9 of 89 comments (clear)

  1. Go with what will make you happy by Morgalyn · · Score: 5, Insightful

    If you are happy with your current position, I'd say stay. If you are yearning to be more hands-on and less managementy, and your lifestyle won't take a major hit by the move, then totally go for it. If you have family to consider, make sure you talk to them about it first, especially if you will have to move / make major spending changes (depending on the difference in pay).

    --
    You say you got a real solution
    Well, you know
    We'd all love to see the plan
    (The Beatles)
    1. Re:Go with what will make you happy by Atlantic+Wall · · Score: 4, Interesting

      I agree. I left a high paying management Job, for an IT job that i love. In the end i am happier because i am learning more and growing as well. Being at the same job, postion, and state everyday gets boring and eventually the money will not matter, Take the chance now. Eventually your new job will pay you more in money and peace of mind. Make a mistake now is better than making one later

      --
      To Hell with the Queen of England!
    2. Re:Go with what will make you happy by Morgalyn · · Score: 4, Interesting

      Whoa dude slow down. All the money in the world isn't worth it if you don't enjoy your job. As long as you make enough to support yourself, you should always try and do what is going to make you happiest at the end of the day. If you are utterly shallow and can only focus on the 'prestige' that money can bring, then fine, whore yourself away at whatever job pays the most. That way you can become a bitter old person who never focused on what was important in the real world, and instead just focused on the bottom line. It's attitudes like this that make all these large corporations we all seem to love to hate.

      --
      You say you got a real solution
      Well, you know
      We'd all love to see the plan
      (The Beatles)
  2. I did this twice, never again by gruntvald · · Score: 4, Insightful

    I thought I was getting some excellent experience, and I was, but I could have achieved the same result if I'd spent my extra income on some targetted certification. The pay cut just wears at you. I'd recommend confirming this by making an accurate cash flow for yourself. Once you've got your bottom line "I must make this much to operate my household" dollar figure, see if the offer covers that. Then think about how much excess cash is left over for "fun". If there isn't any, it's unlikely to work out.

  3. Dear Slashdot by bcrowell · · Score: 5, Funny
    Dear Slashdot,

    I've been going out with this one woman, Sara, and I really like her, but recently I met this other women, Gina, and she's really cool too. Which one should I pick?

    1. Re:Dear Slashdot by SwimsWithTheFishes · · Score: 4, Funny

      I you are posting on Slashdot, then both those women are blow-up dolls. Keep them both.

      --
      *click**beep**beep* Scotty, One to Mod up!
    2. Re:Dear Slashdot by killmenow · · Score: 4, Funny

      This reminds me of an old joke about men:

      A man had been dating three different women, all of whom he enjoyed very much. He actually felt he was in love with each of them, but he realized he could not keep up seeing all of them and he needed to pick just one to marry. The problem was: he couldn't decide. After a great deal of thought, he finally came up with an idea. He would give each of them $1000 and see what they did with it.

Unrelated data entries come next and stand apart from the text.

(** A child that is on the heap is flushed and its block released. *)
Lemma flush_child_spec (fc : Z -> M W Z) d t w :
  (forall li, root_ptr t = heap_ptr li -> li mod 4 = 0 -> d + 1 < max_internal_depth ->
     wp (fc li) (flush_post (d + 1) w t (flush_cost t) [li]) w) ->
  ts_inv (store w) -> Rep w t -> wf (d + 1) t -> is_heap (root_ptr t) = true ->
  end_of w + flush_cost t <= ts_limit ->
  wp (if d + 1 <? max_internal_depth then
        massert (is_internal (root_ptr t)) ;;;
        r <- fc (untag_node (root_ptr t)) ;;
        heap_delete (untag_node (root_ptr t)) ;;;
        ret r
      else
        massert (is_linear (root_ptr t)) ;;;
        leaves <- with_world (fun w => linear_get_node w (root_ptr t)) ;;
        r <- linear_flush leaves ;;
        heap_delete (untag_node (root_ptr t)) ;;;
        ret (Z.lor r internal_node_bit))
     (flush_post (d + 1) w t (flush_cost t) []) w.
Proof.
  intros Hfc Hs Hrep Hwf Hh Hroom.
  assert (is_internal (root_ptr t) = true) as Hint.
  { pose proof (rep_is_leaf _ _ _ _ Hrep) as Hlf. unfold is_leaf in Hlf.
    destruct t as [a k v| |]; [|by destruct (is_internal _)..].
    inversion Hrep as [? ? ? Hl| |]; subst. simpl in Hh. by rewrite (proj2 (leaf_ptr_kind a (proj1 Hl))) in Hh. }
  assert (exists li, root_ptr t = heap_ptr li /\ li mod 4 = 0) as (li & Hli & Hl4).
  { destruct Hrep as [a k v Hl|p bm ts Hn _|p ls Hn _]; simpl in *.
    - by rewrite (proj2 (leaf_ptr_kind a (proj1 Hl))) in Hh.
    - destruct Hn as [li|a Ha]; [eauto|]. by rewrite (proj2 (store_ptr_kind a (mod8_mod4 _ Ha))) in Hh.
    - destruct Hn as [li|a Ha]; [eauto|]. by rewrite (proj2 (store_ptr_kind a (mod8_mod4 _ Ha))) in Hh. }
  unfold is_linear. rewrite Hint, Hli, untag_node_heap by done.
  destruct (Z.ltb_spec (d + 1) max_internal_depth) as [Hdi|Hdi].
  - wp_head. wp_head; [done|]. wp_head. eapply wp_mono; [by apply Hfc|]. intros r w1 Hpost. wp_head.
    assert (is_Some (heap w1 !! li)) as [n Hn].
    { destruct Hpost as (t' & _ & _ & _ & _ & Hg & _). apply (g_live _ _ _ _ _ Hg). set_solver. }
    eapply wp_heap_delete; [done|]. wp_head. by apply flush_post_delete.
  - destruct t as [a k v|p bm ts|p ls]; simpl root_ptr in *.
    + inversion Hrep as [? ? ? Hl| |]; subst. by rewrite (proj2 (leaf_ptr_kind a (proj1 Hl))) in Hh.
    + destruct (internal_bounds _ _ _ _ Hwf). lia.
    + assert (d + 1 = max_internal_depth) as Hd by (by inversion Hwf). rewrite Hd in *. subst p.
      wp_head. wp_head; [done|]. wp_head. apply wp_with_world. inversion Hwf as [| |? ? Hl2 Hnd]; subst.
      inversion Hrep as [| |? ? Hn Hls]; subst.
      eapply owp_eq; [apply (linear_get_node_ok w _ ls.*1); [done|rewrite length_fmap; lia|done]|].
      wp_head. eapply wp_mono; [by apply linear_flush_spec|]. intros r w1 Hpost. wp_head.
      assert (is_Some (heap w1 !! li)) as [n Hn1].
      { destruct Hpost as (t' & _ & _ & _ & _ & Hg & _). apply (g_live _ _ _ _ _ Hg). set_solver. }
      eapply wp_heap_delete; [done|]. wp_head. by apply flush_post_delete.
Qed.
(* ===== verification/HamtSet.v ===== *)
(** * Sets

    Models include/pstore/core/hamt_set.hpp: a set is a map (HamtMap.v) from its elements to an
    empty class, which is serialized in no bytes; the theorems show that it stands for a finite
    set. *)

From S2P Require Import Prelude StoreIntf HamtTypes HamtMap HamtSpec HamtOps HamtInsert HamtRefine HamtIter HamtFlush.

(** [details::empty_class] *)
Inductive empty_class := mk_empty_class.

(** What the members of a set need: a hash and an equality, and the size of a serialized member;
    [serializer<empty_class>] writes an array without elements *)
Class MemberTraits (K : Type) := {
  mt_hash : K -> Z;
  mt_equal : K -> K -> bool;
  mt_size : K -> Z;
  mt_align : Z
}.

#[export] Instance set_traits {K} `{MemberTraits K} : KeyTraits K empty_class := {|
  kt_hash := mt_hash;
  kt_equal := mt_equal;
  key_size := mt_size;
  key_align := mt_align;
  value_size := fun _ => 0;
  value_align := 0
|}.

Class MemberTraitsLaws (K : Type) `{MemberTraits K} : Prop := {
  mt_hash_range k : 0 <= mt_hash k < 2 ^ 64;
  mt_equal_spec k1 k2 : mt_equal k1 k2 = true <-> k1 = k2;
  mt_size_pos k : 0 < mt_size k;
  mt_align_range : 0 <= mt_align <= 12
}.

#[export] Instance set_traits_laws {K} `{MemberTraitsLaws K} : KeyTraitsLaws K empty_class.
Proof. split; cbn; [apply mt_hash_range|apply mt_equal_spec|apply mt_size_pos|done|apply mt_align_range|done]. Qed.

Section hamt_set.
Context {K St : Type} `{Countable K} `{MT : MemberTraits K}
  {TS : TransactionStore St (obj K empty_class)} {HA : HeapAllocator node}.
Implicit Types w : world St.

(** The iterators of a set are those of the map; [operator*] and [operator++] *)
Definition set_iterator_deref w (it : iterator) : outcome K :=
  kv <-? iterator_deref w it ;; Ok kv.1.
Definition set_iterator_incr w (it : iterator) : outcome iterator := iterator_incr w it.

(** The constructor, [begin], [end], [empty] and [size] *)
Definition set_ctor (s : St) (ip : Z) : outcome hamt_map := hamt_ctor s ip.
Definition set_begin w (m : hamt_map) : outcome iterator := hamt_begin w m.
Definition set_end : iterator := hamt_end.
Definition set_empty (m : hamt_map) : outcome bool := hamt_empty m.

(** [insert], [find], [flush] and [load_leaf_node] *)
Definition set_insert (m : hamt_map) (key : K) : M (world St) (hamt_map * iterator * bool) :=
  insert m (key, mk_empty_class).
Definition set_find w (m : hamt_map) (key : K) : outcome iterator := find w m key.
Definition set_flush (m : hamt_map) (generation : Z) : M (world St) (hamt_map * Z) := hamt_flush m generation.
Definition set_load_leaf_node w (addr : Z) : outcome K :=
  kv <-? load_leaf_node w addr ;; Ok kv.1.

(** A range-based [for] over the set that collects the members *)
Fixpoint set_collect (fuel : nat) w (it : iterator) : outcome (list K) :=
  match fuel with
  | O => Throw OutOfFuel
  | S fuel =>
      if bool_decide (it = set_end) then Ok []
      else
        k <-? set_iterator_deref w it ;;
        it' <-? set_iterator_incr w it ;;
        rest <-? set_collect fuel w it' ;;
        Ok (k :: rest)
  end.

Lemma set_collect_ok fuel w it l : collect fuel w it = Ok l -> set_collect fuel w it = Ok l.*1.
Proof.
  revert it l. induction fuel as [|fuel IH]; intros it l; [done|]. cbn [collect set_collect]. unfold set_end.
  case_bool_decide; [by intros [= <-]|]. unfold set_iterator_deref, set_iterator_incr.
  destruct (iterator_deref w it) as [kv|]; [|done]. cbn [obind].
  destruct (iterator_incr w it) as [it'|]; [|done]. cbn [obind].
  destruct (collect fuel w it') as [rest|] eqn:E; [|done]. cbn [obind]. intros [= <-]. by rewrite (IH it' rest E).
Qed.

(** ** Refinement of finite sets *)

Context {ML : MemberTraitsLaws K} {TL : TransactionStoreLaws St (obj K empty_class)} {HL : HeapAllocatorLaws node}.

Definition to_set (l : list (entry K empty_class)) : gset K := dom (to_map l).

Lemma set_find_ok w m l bl k : ts_readable (store w) -> hamt_rep w m l bl ->
  owp (set_find w m k) (fun it => if bool_decide (k ∈ to_set l) then it <> set_end /\ set_iterator_deref w it = Ok k else it = set_end).
Proof.
  intros Hs Hrep. eapply owp_mono; [apply (find_spec w m l bl k Hs Hrep)|]. cbn beta. intros it Hit. unfold to_set, set_iterator_deref.
  destruct (to_map l !! k) as [v|] eqn:E.
  - rewrite bool_decide_true by (by apply elem_of_dom). destruct Hit as [? ->]. done.
  - rewrite bool_decide_false by (by apply not_elem_of_dom). done.
Qed.

Lemma set_insert_ok k w m l bl : ts_inv (store w) -> leaf_room (store w) (k, mk_empty_class) -> hamt_rep w m l bl ->
  ts_revision (store w) = Ok (revision m) ->
  wp (set_insert m k) (fun r w' => exists l' bl', let '(m', it, ins) := r in
    hamt_rep w' m' l' bl' /\ to_set l' = {[k]} ∪ to_set l /\ ins = negb (bool_decide (k ∈ to_set l)) /\
    set_iterator_deref w' it = Ok k) w.
Proof.
  intros Hs Hroom Hrep Hrev. eapply wp_mono; [apply (insert_or_upsert_spec false _ w m l bl Hs Hroom Hrep Hrev)|]. cbn beta.
  intros [[m' it] ins] w' (l' & bl' & Hrep' & _ & _ & _ & Hins & Hmap & (v & _ & Hit) & _). exists l', bl'.
  rewrite orb_false_r in Hmap. cbn [fst snd] in *.
  assert (ins = negb (bool_decide (k ∈ to_set l))) as Hk.
  { rewrite Hins. unfold to_set. destruct (to_map l !! k) as [x|] eqn:E.
    - rewrite bool_decide_false, bool_decide_true by (done || by apply elem_of_dom). done.
    - rewrite bool_decide_true, bool_decide_false by (done || by apply not_elem_of_dom). done. }
  split_and!; [done| |done|unfold set_iterator_deref; by rewrite Hit].
  unfold to_set in *. rewrite Hmap. destruct ins; [by rewrite dom_insert_L|]. symmetry in Hk. rewrite negb_false_iff, bool_decide_eq_true in Hk. set_solver.
Qed.

(** Iteration visits each member once. *)
Lemma set_iterates w m l bl : ts_readable (store w) -> hamt_rep w m l bl ->
  owp (set_begin w m) (fun it => exists ks, set_collect (S (length l)) w it = Ok ks /\ NoDup ks /\ list_to_set ks = to_set l).
Proof.
  intros Hs Hrep. eapply owp_mono; [apply (iteration_spec w m l bl Hs Hrep)|]. cbn beta. intros it E. apply set_collect_ok in E.
  exists (kvs l).*1. assert ((kvs l).*1 = keys l) as Hk by (unfold kvs, keys; by rewrite <- list_fmap_compose).
  split; [done|]. rewrite Hk. split; [by eapply hamt_rep_nodup|]. unfold to_set, to_map. rewrite dom_list_to_map_L. fold (kvs l). by rewrite Hk.
Qed.
End hamt_set.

      So, he gave each the money and waited. The first woman spent the money on herself, bought new clothes, had her nails and hair done, etc., and said she wanted to look good for him. The second woman spent the money on him, bought him gifts, etc., and said she just wanted to show him how much he meant to her. The third woman took the money and invested it, tripling it to $3000 in a week.

      After he saw what each woman did with the money, he thought for a while, then disregarded the whole thing and married the one with the biggest tits.

  4. Managerial vs Engineering responsibility by Morgaine · · Score: 4, Insightful

    In responsibility, this will be a step back, as I am currently in a management role

    That is a stunning statement from my perspective, stunning in the worst possible way. It presupposes that a technical role carries less responsibility than a managerial one, which is a terrible indictment of how you perceive relationships in the workplace. It certainly doesn't reflect my approach to responsibility in software and systems engineering in any place where I have worked professionally.

    Perhaps it reflects the outlook of some hypothetical 9-5 techie who couldn't care less what he does in the office, but it's not an outlook that is at all common. Quite the opposite: it is usually the middle management that is 9-5, and the technical people slug their guts out around the clock. While hours beyond the call of duty do not mean everything, nevertheless they do imply dedication and responsibility.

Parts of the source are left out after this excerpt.